The Gingerbread Lady

The Gingerbread Lady, 8 p.m. Thursday, Friday, Saturday; 2 p.m. Saturday, Sunday; $30. New Helvetia Theatre, 1028 R Street; (916) 469-9850; www.newhelvetia.org. Through May 26.
Rated 5.0

Neil Simon has never been known to pull punches with his writing. His characters are imbued with a reality and truth that make them not only relatable, but also sympathetic concerning their problems.

New Helvetia Theatre presents The Gingerbread Lady, Simon’s 1970 play about an ex-lounge singer dealing with her recovery from alcoholism, a relationship with her daughter and two enabling friends who have their own worlds pressing down on them. Natasha Burr directs.

It’s been years since Evy Meara (Jamie Jones) has had a singing gig. The bills are piling up, and she’s only just dried out. Her friends Jimmy (Matt K. Miller) and Toby (Shannon Mahoney) try to keep her on her feet, but when their own lives go through hiccups, it will test the friends’ resolve.

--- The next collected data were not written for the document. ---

Lemma createPoolConnection_run l now s :
  Forall Client.setting (clientOpts l) → Forall ClientV2.setting (clientV2Opts l) →
  wpM (createPoolConnection l now) s (factory_post l now s).
Proof.
  intros Ho Hv. unfold createPoolConnection, register_new, factory_post.
  rewrite wpM_bind, wpM_world_call. cbn [wp call_ dial]. intros [e|h]; cbn; [left; by exists e|].
  destruct (ClientV2.NewClientV2 h _ _) as [c|] eqn:Ec; rewrite wpM_bind;
    [|rewrite wpM_throw; right; left; by exists h].
  destruct (ClientV2.NewClientV2_new _ _ _ _ Ho Hv Ec) as (Hh & Hst & _).
  rewrite wpM_bind, wpM_lift. cbn [wp call_]. intros i. rewrite wpM_on_local. apply wpM_traces.
  intros trR c' r' Htr.
  pose proof (wpM_trace _ _ _ _ _ _ (ClientV2.Register_session i c Hst) Htr) as (Hh' & Hs' & Hc' & Hses).
  rewrite Hh in *.
  assert (∀ e, wpM (close_client (A := nat) c' e) s (λ tr s' r, ∃ tr',
    (ev (CDial (addr l) (dialer_keepAlive (dialer l)) (dialer_tls (dialer l))) (inr h) ::
       ev CNewUUID i :: trR ++ tr) =
    (ev (CDial (addr l) (dialer_keepAlive (dialer l)) (dialer_tls (dialer l))) (inr h) ::
       ev CNewUUID i :: trR ++ tr') ∧ ClientV2.closing_calls c' tr' ∧ s' = s ∧ r = Err e)) as Hclose.
  { intros e. wpM_use close_client_calls; [exact Hs'|exact Hc'|]. intros tr s' r H. by exists tr. }
  destruct r' as [[]|e].
  2: { eapply wpM_mono; [apply Hclose|]. intros tr s' r (tr' & E & H).
       right. right. exists h, c, i, trR, c', (Err e), tr'. by rewrite <-E, ?app_nil_r. }
  destruct (ClientV2.IsV2 c') eqn:Ev.
  2: { eapply wpM_mono; [apply Hclose|]. intros tr s' r (tr' & E & H).
       right. right. exists h, c, i, trR, c', (Ok ()), tr'. by rewrite Ev, <-E, ?app_nil_r. }
  destruct (Hses eq_refl eq_refl) as (ses & cfg & Es & Hin). rewrite Es. unfold new_mux_conn.
  rewrite wpM_bind, wpM_get. set (m := fresh (dom (MuxConn.muxes (hp s)))).
  change (MuxConn.NewMuxConn ses None now (hp s)) with (m, (MuxConn.NewMuxConn ses None now (hp s)).2).
  cbn beta iota. rewrite wpM_bind, wpM_modify, wpM_ret.
  right. right. exists h, c, i, trR, c', (Ok ()), []. rewrite Ev, !app_nil_r.
  do 4 (split; [done|]). exists ses, cfg, m. do 4 (split; [done|]).
  split; [apply not_elem_of_dom, is_fresh|]. split; [done|].
  unfold MuxConn.Session, MuxConn.IsClosed, MuxConn.mux. cbn. by rewrite lookup_total_insert_eq.
Qed.

(** C28: The function the listener gives its pool keeps the contract the pool's invariant
    relies on; and, for a listener with the package's clients' options, whatever the
    server and the network do, it dials with the listener's settings and changes nothing
    but adding one new connection, exactly when the client it dialed for registered with
    the second version, and over the session made on that dialed connection; when there
    is no connection it says so, and after a registration that failed or was over the
    first version it closes the dialed connection and changes nothing. *)
Theorem createPoolConnection_factory l now :
  factory_ok (createPoolConnection l now) ∧
  (Forall Client.setting (clientOpts l) → Forall ClientV2.setting (clientV2Opts l) →
   ∀ s tr s' r, traces (createPoolConnection l now s) tr (s', r) → factory_post l now s tr s' r).
Proof.
  split.
  - intros s Hs. wpM_use createPoolConnection_spec. intros tr s' [m|e]; [|by intros ->].
    intros (ses & E & ->). pose proof (NewMuxConn_heap ses now s Hs) as H. rewrite E in H.
    destruct H as [H1 H2]. split; [exact H1|]. by intros ? [= <-].
  - intros Ho Hv s tr s' r. exact (wpM_trace _ _ _ _ _ _ (createPoolConnection_run l now s Ho Hv)).
Qed.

Jones hits the audience hard with her portrayal of Evy. The character is given a fierce tongue that only gets her into more trouble and shows Neil Simon to be a genius at dealing with how life can be hilarious and dark simultaneously. Miller plays a fantastic early ’70s queen.

The set is gorgeous and makes a perfect apartment for the time, courtesy of artistic director Connor Mickiewicz and director Burr.

The play’s lukewarm reception in 1970 could be attributed to its examination of normally off-limits topics, but today, the things that show the unseemly, the socially contrary or the awkward usually prove to depict the most authentic slices of reality. So it is with this production.